-- Aim of the task --
The first line of the entries below, the line containing "tokens together, and", and every line between them should be repeated exactly, and nothing else.

-- Task data --
(* ===== verification/BudgetFacts.v ===== *)
(** * The token budget of a prefill batch

    [within c a w]: the requests admitted so far extend by at most [c]
    tokens together, and the adder's remaining chunk says what is left.
    Every call of the adder keeps it. *)

From S2P Require Import Prelude Returns PyFloat Allocator AllocatorFacts Request ReqPool LLM42Info World MemCommon CacheLaws Policy BatchOps LLM42Worker WorkerFacts Scheduler OutputProcessor DecodeFacts EventLoop LoopFacts Prefill PrefillFacts.
Import EventLoop Prefill.

(** The tokens of a request and of a list of requests in the batch. *)
Definition extent (h : gmap nat Req) (id : nat) : Z :=
  match h !! id with Some r => extend_input_len r | None => 0 end.
Definition used (h : gmap nat Req) (ids : list nat) : Z := zsum (extent h <$> ids).

(** Only the request [id] may differ. *)
Definition only (id : nat) (h h' : gmap nat Req) : Prop := ∀ i, i ≠ id → h' !! i = h !! i.

Lemma only_refl id h : only id h h.
Proof. done. Qed.

Lemma only_trans id h1 h2 h3 : only id h1 h2 → only id h2 h3 → only id h1 h3.
Proof. intros A B i Hi. by rewrite (B i Hi), (A i Hi). Qed.

Lemma only_insert id r h : only id h (<[id := r]> h).
Proof. intros i Hi. by rewrite lookup_insert_ne. Qed.

Lemma used_only id h h' ids : only id h h' → id ∉ ids → used h' ids = used h ids.
Proof.
  intros Ho Hn. unfold used. f_equal. apply list_fmap_ext. intros k i Hi. unfold extent. rewrite Ho; [done|].
  intros ->. apply Hn. by eapply list_elem_of_lookup_2.
Qed.
Definition is_uninferrable_discon (instr : te_decoded_instruction_t) : bool :=
  let op := rv.op (insn.decode instr) in
  is_uninferrable_jump instr ||
  op_eqb op rv_op_uret || op_eqb op rv_op_sret ||
  op_eqb op rv_op_mret || op_eqb op rv_op_dret.

Definition is_sequential_jump (instr : te_decoded_instruction_t)
    (prev_addr : Z) : M bool :=
  if negb (is_uninferrable_jump instr) then ret false
  else
    let* prev_instr := get_instr prev_addr sentinel_instr in
    let prev_op := rv.op (insn.decode prev_instr) in
    if op_eqb prev_op rv_op_auipc || op_eqb prev_op rv_op_lui ||
       op_eqb prev_op rv_op_c_lui
    then ret (rv.rs1 (insn.decode instr) =? rv.rd (insn.decode prev_instr))
    else ret false.

Definition sequential_jump_target (addr prev_addr : Z) : M Z :=
  let* instr := get_instr addr sentinel_instr in
  let* prev_instr := get_instr prev_addr sentinel_instr in
  let target := 0 in
  let target :=
    if op_eqb (rv.op (insn.decode prev_instr)) rv_op_auipc
    then prev_addr else target in
  let target := wrap64 (target + rv.imm (insn.decode prev_instr)) in
  let target :=
    if op_eqb (rv.op (insn.decode instr)) rv_op_jalr
    then wrap64 (target + rv.imm (insn.decode instr)) else target in
  ret target.

Definition is_call (instr : te_decoded_instruction_t) : bool :=
  let dec := insn.decode instr in
  (op_eqb (rv.op dec) rv_op_jalr && (1 =? rv.rd dec)) ||
  op_eqb (rv.op dec) rv_op_c_jalr ||
  (op_eqb (rv.op dec) rv_op_jal && (1 =? rv.rd dec)) ||
  op_eqb (rv.op dec) rv_op_c_jal.

Definition is_implicit_return (decoder : te_decoder_state_t)
    (instr : te_decoded_instruction_t) : bool :=
  let dec := insn.decode instr in
  if negb (implicit_return te_support) then false
  else if (op_eqb (rv.op dec) rv_op_jalr && (1 =? rv.rs1 dec) && (0 =? rv.rd dec)) ||
          (op_eqb (rv.op dec) rv_op_c_jr && (1 =? rv.rs1 dec))
  then 0 <? call_counter decoder
  else false.

(** *** The return stack *)

(** [decoder->return_stack[i]], read and written; an index outside the
    array is undefined behaviour. *)
Definition read_return_stack (i : Z) : M Z :=
  let* d := get in
  if 0 <=? i then
    match return_stack d !! Z.to_nat i with
    | Some v => ret v
    | None => fail undefined_behaviour
    end
  else fail undefined_behaviour.

Definition write_return_stack (i v : Z) : M unit :=
  let* d := get in
  if (0 <=? i) && (i <? Z.of_nat (length (return_stack d))) then
    modify (with_return_stack (<[Z.to_nat i := v]> (return_stack d)))
  else fail undefined_behaviour.

(** [for (...; i < decoder->call_counter; i++)
       decoder->return_stack[i] = decoder->return_stack[i+1];]
    with [n] iterations left. *)
Fixpoint shift_return_stack (n : nat) (i : Z) : M unit :=
  match n with
  | O => ret tt
  | S n =>
      let* v := read_return_stack (i + 1) in
      write_return_stack i v ;;
      shift_return_stack n (i + 1)
  end.

Definition call_counter_max : Z :=
  wrap32 (Z.shiftl 1 (call_counter_width discovery_response + 2)).

Definition push_return_stack (address : Z) : M unit :=
  let link := address in
  let* d := get in
  assert (call_counter d <=? call_counter_max) ;;
  assert (call_counter_max <=? TE_MAX_CALL_DEPTH) ;;
  when (call_counter_max =? call_counter d)
    (modify (fun d => with_call_counter (call_counter d - 1) d) ;;
     let* d := get in
     shift_return_stack (Z.to_nat (call_counter d)) 0) ;;
  let* instr := get_instr address sentinel_instr in
  let link := wrap64 (link + instruction_size instr) in
  let* d := get in
  write_return_stack (call_counter d) link ;;
  modify (fun d => with_call_counter (call_counter d + 1) d).

(** [call_counter] is unsigned (it is compared with a [size_t]). *)
Definition pop_return_stack : M Z :=
  let* d := get in
  let* link := read_return_stack (call_counter d) in
  modify (fun d => with_call_counter (wrap64 (call_counter d - 1)) d) ;;
  ret link.

(** *** One step of the walk *)

Definition next_pc (address : Z) : M unit :=
  let* this_pc := gets pc in
  let* instr := get_instr this_pc sentinel_instr in
  (if is_inferrable_jump instr then
     modify (fun d => with_pc (wrap64 (pc d + rv.imm (insn.decode instr))) d)
   else
     let* last := gets last_pc in
     let* sequential := is_sequential_jump instr last in
     if sequential then
       let* d := get in
       let* target := sequential_jump_target (pc d) (last_pc d) in
       modify (with_pc target)
     else
       let* d := get in
       if is_implicit_return d instr then
         let* link := pop_return_stack in
         modify (with_pc link)
       else if is_uninferrable_discon instr then
         if stop_at_last_branch d then
           unrecoverable_error (Some instr)
             "unexpected uninferrable discontinuity"%string
         else modify (with_pc address)
       else
         let* taken := is_taken_branch instr in
         if taken then
           modify (fun d => with_pc (wrap64 (pc d + rv.imm (insn.decode instr))) d)
         else
           modify (fun d => with_pc (wrap64 (pc d + instruction_size instr)) d)) ;;
  when (is_call instr) (push_return_stack this_pc) ;;
  modify (with_last_pc this_pc) ;;
  disseminate_pc.
(** * Uno server: a shallow embedding of [uno/uno.py] and its properties

    The development follows the source file top to bottom: the Python
    primitives the program relies on ([list.pop], [str.upper], ...), the
    random source, the deck model, the line protocol, the registration
    stage and the turn engine.  Python lists are Rocq lists in the same
    order (the last element is the one [pop()] removes); a Python [str] is
    a Rocq [string]: the names and replies the server reads are texts
    of code points below 256 (texts with other characters are outside
    the model) and what it writes is ASCII; exceptions are explicit
    results. *)

From Stdlib Require Import Ascii ZArith QArith Lqa.
From stdpp Require Import base list strings pretty.

Local Open Scope nat_scope.

(** ** Python primitives *)

Module Py.

Inductive Exc : Type :=
| IndexError
| ZeroDivisionError
| ValueError
| TimeoutError
| OSError
| OverflowError.

#[global] Instance Exc_eq_dec : EqDecision Exc.
Proof. solve_decision. Defined.

(** [l.pop()] : the last element and the list without it. *)
Definition pop {A} (l : list A) : option (A * list A) :=
  match last l with
  | Some x => Some (x, removelast l)
  | None => None
  end.

(** [l.pop(idx)] for a signed index: a negative index counts from the
    end, and an index outside [-len, len) raises [IndexError]. *)
Definition pop_at {A} (l : list A) (idx : Z) : option (A * list A) :=
  let n := Z.of_nat (length l) in
  let j := if (idx <? 0)%Z then (idx + n)%Z else idx in
  if ((0 <=? j) && (j <? n))%Z
  then match l !! Z.to_nat j with
       | Some x => Some (x, delete (Z.to_nat j) l)
       | None => None
       end
  else None.

(** [l[idx % len(l)]]; the modulo raises on an empty list. *)
Definition index_mod {A} (l : list A) (idx : Z) : option A :=
  l !! Z.to_nat (idx mod Z.of_nat (length l)).

(** [s.upper()] on the letters a-z.  The program only compares the
    result with [DRAW] and with the four colours: a text with any other
    letter differs from these words before and after [upper]. *)
Definition upper_ascii (c : ascii) : ascii :=
  let n := nat_of_ascii c in
  if (97 <=? n) && (n <=? 122) then ascii_of_nat (n - 32) else c.

Fixpoint upper (s : string) : string :=
  match s with
  | EmptyString => EmptyString
  | String c s' => String (upper_ascii c) (upper s')
  end.

Definition digit_of (c : ascii) : option Z :=
  let n := nat_of_ascii c in
  if (48 <=? n) && (n <=? 57) then Some (Z.of_nat (n - 48)) else None.

(** The characters below 256 that [str.isdigit] accepts beside the
    decimal digits: superscript two, three and one. *)
Definition superscript_digit (c : ascii) : bool :=
  let n := nat_of_ascii c in
  (n =? 178) || (n =? 179) || (n =? 185).

Fixpoint all_digits (s : string) : bool :=
  match s with
  | EmptyString => true
  | String c s' =>
      (bool_decide (is_Some (digit_of c)) || superscript_digit c) && all_digits s'
  end.
(** [str(n)] for a non-negative [int]. *)
Definition of_nat (n : nat) : string :=
  NilZero.string_of_uint (Nat.to_uint n).

Definition eqb (a b : string) : bool := String.eqb a b.

End Str.

(** ** pathlib.PurePosixPath

    The behaviour of CPython 3.13.  Earlier versions differ in [with_name]
    only for a replacement name that is ["."] or holds a separator; 3.14
    gives a name that ends in a dot the suffix ["."]. *)

Module Path.

(** A parsed path: the root (["", "/"] or ["//"]) and the segments after
    it ([_tail]). *)
Record t : Type := mk { root : string; tail : list string }.

(** [posixpath.splitroot]: one leading slash is the root ["/"], exactly
    two are the root ["//"], three or more are the root ["/"]. *)
Definition splitroot (p : string) : string * string :=
  match p with
  | String c1 r1 =>
      if Ascii.eqb c1 Str.sep then
        match r1 with
        | String c2 r2 =>
            if Ascii.eqb c2 Str.sep then
              match r2 with
              | String c3 _ =>
                  if Ascii.eqb c3 Str.sep then ("/", r1) else ("//", r2)
              | EmptyString => ("//", r2)
              end
            else ("/", r1)
        | EmptyString => ("/", r1)
        end
      else ("", p)
  | EmptyString => ("", p)
  end.

Definition keep_segment (x : string) : bool :=
  negb (Str.eqb x "") && negb (Str.eqb x ".").

(** [Path(s)]: empty segments and ["."] segments are dropped. *)
Definition parse (s : string) : t :=
  let '(r, rel) := splitroot s in
  mk r (List.filter keep_segment (Str.split rel)).

(** [str(p)] *)
Definition to_str (p : t) : string :=
  let s := root p +:+ Str.join (tail p) in
  if Str.eqb s "" then "." else s.

(** [p.name]: the last segment, or [""] when there is none. *)
Definition name (p : t) : string := List.last (tail p) "".

(** [p.suffix] *)
Definition suffix (p : t) : string :=
  let n := name p in
  match Str.rfind Str.dot n with
  | Some i =>
      if (0 <? i)%nat && (i <? String.length n - 1)%nat
      then Str.drop i n else ""
  | None => ""
  end.

(** [p.stem] *)
Definition stem (p : t) : string :=
  let n := name p in
  match Str.rfind Str.dot n with
  | Some i =>
      if (0 <? i)%nat && (i <? String.length n - 1)%nat
      then Str.take i n else n
  | None => n
  end.

(** [p.with_name(n)] *)
Definition with_name (p : t) (n : string) : result t :=
  if Str.eqb (name p) "" then Raise (ValueError "has an empty name")
  else if Str.eqb n "" || Str.has_sep n || Str.eqb n "."
  then Raise (ValueError "Invalid name")
  else Ok (mk (root p) (List.removelast (tail p) ++ [n])).

End Path.

(** ** sqlalchemy_storages.utils *)

Module Utils.

(** Modelled from the spec: the helpers of [secure_filename] below.
    White space and the path separator: what separates the words of a
    file name. *)
Definition is_separator (c : ascii) : bool :=
  let n := nat_of_ascii c in
  (n =? 32)%nat || ((9 <=? n)%nat && (n <=? 13)%nat) || Ascii.eqb c Str.sep.

(** Modelled from the spec: the allowed character set of a sanitised
    leaf, ASCII letters, digits, ["_"], ["."] and ["-"]. *)
Definition allowed (c : ascii) : bool :=
  let n := nat_of_ascii c in
  ((48 <=? n)%nat && (n <=? 57)%nat)
  || ((65 <=? n)%nat && (n <=? 90)%nat)
  || ((97 <=? n)%nat && (n <=? 122)%nat)
  || (n =? 95)%nat || (n =? 46)%nat || (n =? 45)%nat.

(** Modelled from the spec: "collapse repeated separators".  Runs of
    separators between two words become one ["_"]; leading and trailing
    separators vanish.  [started]: a word was emitted;
    [gap]: separators were skipped since. *)
Fixpoint collapse (started gap : bool) (s : string) : string :=
  match s with
  | EmptyString => EmptyString
  | String c r =>
      if is_separator c then collapse started true r
      else if started && gap then String "_" (String c (collapse true false r))
      else String c (collapse true false r)
  end.

Fixpoint keep_allowed (s : string) : string :=
  match s with
  | EmptyString => EmptyString
  | String c r =>
      if allowed c then String c (keep_allowed r) else keep_allowed r
  end.

Fixpoint strip_leading (s : string) : string :=
  match s with
  | EmptyString => EmptyString
  | String c r =>
      if Ascii.eqb c "." || Ascii.eqb c "-" then strip_leading r else s
  end.

(** Modelled from the spec: [secure_filename] of
    [sqlalchemy_storages/utils.py] is imported by [s3.py] but is not part
    of the sources at hand.  The specification (section 4.1) has it
    "strip characters unsafe for storage keys and URLs (non-ASCII, path
    separators, control characters, leading dots/dashes that could be
    misinterpreted), collapse repeated separators", yielding "only the
    allowed character set"; an empty result is returned as such and is
    rejected by the caller ([Path.with_name] in [get_name]). *)
Definition secure_filename (filename : string) : string :=
  strip_leading (keep_allowed (collapse false false filename)).

Fixpoint all_allowed (s : string) : bool :=
  match s with
  | EmptyString => true
  | String c r => allowed c && all_allowed r
  end.

(** An allowed character that [strip_leading] keeps. *)
Definition solid (c : ascii) : bool :=
  allowed c && negb (Ascii.eqb c "." || Ascii.eqb c "-").

Fixpoint has_solid (s : string) : bool :=
  match s with
  | EmptyString => false
  | String c r => solid c || has_solid r
  end.

End Utils.

(** ** The backend primitives (boto3's S3 client) *)

(** The answer of [head_object]: the object's [ContentLength]. *)
Record head_response : Type := { ContentLength : nat }.

(** An object held by a bucket. *)
Record s3_object : Type :=
  { Body : list Byte.byte; ContentType : string; ACL : string }.

(** A binary file object: its content and the read position. *)
Record BinaryIO : Type := { content : list Byte.byte; position : nat }.

(** [file.seek(0, 0)] *)
Definition seek_start (f : BinaryIO) : BinaryIO :=
  {| content := content f; position := 0 |}.

(** What [upload_fileobj] reads: the bytes from the read position on;
    the file is left at its end. *)
Definition read_all (f : BinaryIO) : list Byte.byte * BinaryIO :=
  (List.skipn (position f) (content f),
   {| content := content f;
      position := Nat.max (position f) (List.length (content f)) |}).

(** An in-memory bucket: [head_object] answers from the stored object and
    raises the client error 404 for an absent key. *)
Definition head_of_bucket (bucket : gmap string s3_object) (key : string)
  : result head_response :=
  match bucket !! key with
  | Some o => Ok {| ContentLength := List.length (Body o) |}
  | None => Raise (ClientError "404")
  end.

-- Answer to this problem --
(* ===== verification/BudgetFacts.v ===== *)
(** * The token budget of a prefill batch

    [within c a w]: the requests admitted so far extend by at most [c]
    tokens together, and the adder's remaining chunk says what is left.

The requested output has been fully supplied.